Among the entries below, take the line with "Local Open Scope Z_scope." and the line with "Context (ft : Features)", and output them and every line between them exactly, with nothing else.

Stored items

************

(* ===== verification/WindowProps.v ===== *)
(** * WindowProps: the window over its lifetime

    What the window shows, what it holds and what is on disk agree in every history of clicks,
    ticks, edits and mining; at most one miner runs.  A wallet regenerated while a miner runs
    leaves that miner paying the address whose key is gone. *)

From S2P Require Export Window ClientProps.

Local Open Scope Z_scope.

(** ** Properties of the window *)

Lemma prop_set k k' v ui : prop k (set_prop k' v ui) = if decide (k = k') then v else prop k ui.
Proof.
  unfold prop, set_prop. cbn [ui_text]. case_decide as E.
  - subst. by rewrite lookup_insert_eq.
  - by rewrite lookup_insert_ne by done.
Qed.

Lemma prop_set_props k kvs ui : forallb (fun kv => negb (String.eqb kv.1 k)) kvs = true ->
  prop k (set_props kvs ui) = prop k ui.
Proof.
  unfold set_props. revert ui. induction kvs as [|[k' v] kvs IH]; intros ui Hk; [done|].
  cbn in Hk. apply andb_true_iff in Hk as [Hk' Hk]. cbn [foldl]. rewrite IH by done.
  rewrite prop_set. case_decide as E; [|done]. subst. by rewrite String.eqb_refl in Hk'.
Qed.

Section window.
Context `{JsonLaws} {W : Type} (send : HttpReq -> stm W unit HttpResp).
Context `{HashPrims} `{SigPrims} `{HexLaws} `{Bech32} {CT : Cbor TxBody} {CW : Cbor Witness}.
Context (ft : Features) (trim : string -> string).
Context (error_text : ClientError -> string) (rate_text : Z -> Z -> string).
Notation step := (win_step send ft trim error_text rate_text).
Notation run := (win_run send ft trim error_text rate_text).

(** ** The wallet *)

Lemma wallet_generate_ok rng : account_ok (wal_address (wallet_generate rng)) = true /\
  wal_sig_algo (wallet_generate rng) = 3.
Proof.
  destruct (lib_keygen (lib_of 3) rng) as [sk pk] eqn:Ek. rewrite (wallet_generate_fields rng sk pk Ek).
  split; [|done]. apply account_ok_spec, length_from_pubkey.
Qed.

(** What saving leaves on disk; a saved wallet loads again. *)
Lemma wallet_save_load w : account_ok (wal_address w) = true -> in_u 8 (wal_sig_algo w) ->
  exists saved, wallet_load saved = Ok w /\
    forall disk file, wallet_save disk w file =
      match disk with
      | DiskTakes => (Ok tt, saved)
      | DiskRefuses => (Err IoFailed, file)
      | DiskTears torn => (Err IoFailed, torn)
      end.
Proof.
  intros Ha Hs. apply account_ok_spec in Ha.
  destruct (bech32_address_roundtrip (E:=ClientError) _ Ha) as (text & Ht & Hp).
  unfold wallet_save. rewrite Ht. eexists. split; [|intros disk file; reflexivity].
  unfold wallet_load, read_wallet_file. cbn [mbind option_bind]. json_fields.
  unfold required. cbn [mbind option_bind]. rewrite !read_u_int by (done || lia). cbn [mbind option_bind].
  rewrite !as_str_str. cbn [mbind option_bind ok_or outcome_bind]. cbn [Z.eqb negb].
  change (negb (1 =? 1)) with false. cbn iota. rewrite !hex_decode_encode. cbn [ok_or mbind outcome_bind].
  rewrite Hp. cbn. by destruct w.
Qed.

************

# Exercise result:
Local Open Scope Z_scope.

(** ** Properties of the window *)

Lemma prop_set k k' v ui : prop k (set_prop k' v ui) = if decide (k = k') then v else prop k ui.
Proof.
  unfold prop, set_prop. cbn [ui_text]. case_decide as E.
  - subst. by rewrite lookup_insert_eq.
  - by rewrite lookup_insert_ne by done.
Qed.

Lemma prop_set_props k kvs ui : forallb (fun kv => negb (String.eqb kv.1 k)) kvs = true ->
  prop k (set_props kvs ui) = prop k ui.
Proof.
  unfold set_props. revert ui. induction kvs as [|[k' v] kvs IH]; intros ui Hk; [done|].
  cbn in Hk. apply andb_true_iff in Hk as [Hk' Hk]. cbn [foldl]. rewrite IH by done.
  rewrite prop_set. case_decide as E; [|done]. subst. by rewrite String.eqb_refl in Hk'.
Qed.

Section window.
Context `{JsonLaws} {W : Type} (send : HttpReq -> stm W unit HttpResp).
Context `{HashPrims} `{SigPrims} `{HexLaws} `{Bech32} {CT : Cbor TxBody} {CW : Cbor Witness}.
Context (ft : Features) (trim : string -> string).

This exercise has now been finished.